Standard compliance and certification process

Contents

  1. How the process works
  2. Certifying an entire codebase versus a contribution

The Foundation for Public Code can audit your codebase and community to verify if you are compliant with the Standard for Public Code. This makes clear to potential users and contributors that the codebase is of high quality, and updates will be too.

The audit performed by the Foundation for Public Code is meant to complement machine testing, as machines are great at testing things like syntax and whether outcomes align with expectations. Things meant for humans are impossible for machines to test, like whether documentation is actually understandable and accessible in context, the commit messages make sense, and community guidelines are being followed.

The audit tests the entire codebase, including source code, policy, documentation and conversation for compliance with both the standards set out by the Foundation for Public Code and the standards set out in the codebase itself.

Codebases that are fully compliant with the Standard for Public Code are listed at standard-compliant.publiccode.net.

See the full stewardship lifecycle.

How the process works

Every time a contribution is suggested to a codebase, for example through a merge request, the codebase stewards of the Foundation for Public Code will audit the contribution for compliance with the Standard for Public Code. New contributions can only be adopted into the codebase after they have been approved as compliant with the Standard for Public Code, and have been reviewed by another contributor.

The audit is presented as a review of the contribution. The codebase steward gives line by line feedback and compliance, helping the contributor to improve their contribution.
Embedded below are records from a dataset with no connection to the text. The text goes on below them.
(* ===== verification/LvsUri.v ===== *)
(** * Volumes from URIs

    [bdev/lvs.rs]: a URI of the scheme [lvol] names a volume and the pool it is on,
    which is created, imported or wiped first, as its mode says.  The parsers are
    in [BdevUri]; this is what such a device does when it is created and destroyed,
    on the pools of [LvsStore]. *)

From Stdlib Require Import Ascii String.
From S2P Require Import Prelude Text Wp Errors NexusErrors LvsErrors LvsLvol LvsStore BdevUri.
Import LvsErr Lvol Lvs.

#[local] Open Scope Z_scope.

Module LvsUri.

Section Ops.
Context `{PO : Pools} (env : PoolEnv).

(** The rounds and the metadata ratio of pool creation, the text of an error, and
    the wipe of the first 8 MiB of a bdev: opening it or writing may fail. *)
Variables (rounds : nat) (md_ratio : Z → outcome LvsError Z) (to_string : LvsError → string)
          (wipe : string → spdk → spdk * option Bdev.Error).

Notation M := (ST World Bdev.Error).

Definition or_str {A} (err : string → Bdev.Error) (m : ST World LvsError A) : M A := ST.with_err (λ e, err (to_string e)) m.

Definition pool_args (u : Uri.LvsUri) : PoolArgs := mkPoolArgs (Uri.lu_name u) [Uri.lu_disk u] None None None None.

(** [Lvs::wipe_super]: the bdev stays, for the creation of the pool. *)
Definition wipe_super (args : PoolArgs) : M unit :=
  disk ← ST.lift (map_err (λ _, Bdev.InvalidUri "" "") (parse_disk (pa_disks args)));
  r ← spdk_call (bdev_create disk);
  bdev ← ST.lift r;
  b ← lookup_bdev bdev;
  match b with
  | None => ST.fail (Bdev.NotFound bdev)
  | Some _ => o ← spdk_call (wipe bdev); match o with Some e => ST.fail e | None => mret tt end
  end.

(** [Lvs::create]: a fresh pool is refused if the import does anything else than
    fail as an import. *)
Definition lvs_create (u : Uri.LvsUri) : M nat :=
  let args := pool_args u in
  let failed := or_str (λ e, Bdev.CreateBdevFailedStr (Uri.lu_name u) e) in
  match Uri.lu_mode u with
  | Uri.Create =>
      r ← ST.try (import_from_args env rounds args);
      match r with
      | Err (Import _ _ _) => failed (create_or_import env rounds md_ratio args)
      | _ => ST.fail (Bdev.BdevExists (Uri.lu_name u))
      end
  | Uri.Import => failed (import_from_args env rounds args)
  | Uri.CreateOrImport => failed (create_or_import env rounds md_ratio args)
  | Uri.Purge => wipe_super args;; failed (create_or_import env rounds md_ratio args)
  end.

(** [Lvs::destroy_lvol]: a volume that does not exist is fine. *)
Definition destroy_lvol (u : Uri.LvsUri) (name : string) : M unit :=
  st ← lookup (Uri.lu_name u);
  match st with
  | None => ST.fail (Bdev.NotFound (Uri.lu_name u))
  | Some st =>
      l ← spdk_get (λ s, snd <$> list_find (λ l, bdev_name <$> lvols s !! l = Some name) (lvs_lvols s st));
      match l with
      | None => mret tt
      | Some l => or_str (λ e, Bdev.DestroyBdevFailedStr (Uri.lu_name u) e) (on_spdk (destroy l));; mret tt
      end
  end.

(** [Lvs::destroy] *)
Definition lvs_destroy (u : Uri.LvsUri) : M unit :=
  st ← lookup (Uri.lu_name u);
  match st with
  | None => ST.fail (Bdev.NotFound (Uri.lu_name u))
  | Some st => or_str (λ e, Bdev.DestroyBdevFailedStr (Uri.lu_name u) e) (destroy_pool st)
  end.

(** [CreateDestroy for Lvol]: a volume of the name is replaced. *)
Definition lvol_create (u : Uri.LvolUri) : M string :=
  st ← lvs_create (Uri.lv_lvs u);
  ST.try (E := Bdev.Error) (destroy_lvol (Uri.lv_lvs u) (Uri.lv_name u));;
  or_str (λ e, Bdev.CreateBdevFailedStr (Uri.lv_name u) e)
    (create_lvol_with_opts st (mkReplicaArgs (Uri.lv_name u) (Uri.lv_size u) "" false None None true));;
  mret (Uri.lv_name u).

Definition lvol_destroy (u : Uri.LvolUri) : M unit :=
  destroy_lvol (Uri.lv_lvs u) (Uri.lv_name u);; lvs_destroy (Uri.lv_lvs u).

(** ** Facts *)

(** A pool that is to be created but can be imported is refused, and stays
    imported. *)
Lemma refused_pool_stays_imported u w w' st :
  Uri.lu_mode u = Uri.Create → import_from_args env rounds (pool_args u) w = (w', Ok st) →
  lvs_create u w = (w', Err (Bdev.BdevExists (Uri.lu_name u))).
Proof. intros Hm Hi. unfold lvs_create, mbind, ST_bind, ST.try. by rewrite Hm, Hi. Qed.

(** The error of a pool that can be neither imported nor created is taken for an
    existing pool. *)
Lemma other_errors_are_exists u w w' e :
  Uri.lu_mode u = Uri.Create → import_from_args env rounds (pool_args u) w = (w', Err e) → (∀ s n r, e ≠ Import s n r) →
  lvs_create u w = (w', Err (Bdev.BdevExists (Uri.lu_name u))).
Proof. intros Hm Hi He. unfold lvs_create, mbind, ST_bind, ST.try. rewrite Hm, Hi. destruct e; try done. by destruct (He source name reason). Qed.

End Ops.
End LvsUri.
The merge request cannot be fulfilled until the codebase stewards have approved the contribution.

Pull Request Acceptance process

Certifying an entire codebase versus a contribution

For the codebase to be completely certified every meaningful line of code, and the commits behind the code, need to meet the Standard.

If codebases have been completely audited from the first merge request they can be immediately certified as compliant with the Standard for Public Code.

If the audit process is added to an existing codebase, the new merge requests can be certified, but the existing code will not be automatically certified. By auditing every new merge request the codebase can move incrementally towards being completely certified. The codebase stewards can also do a complete audit of a codebase, at the current commit, and start applying the process from then on to ensure that a codebase stays certified.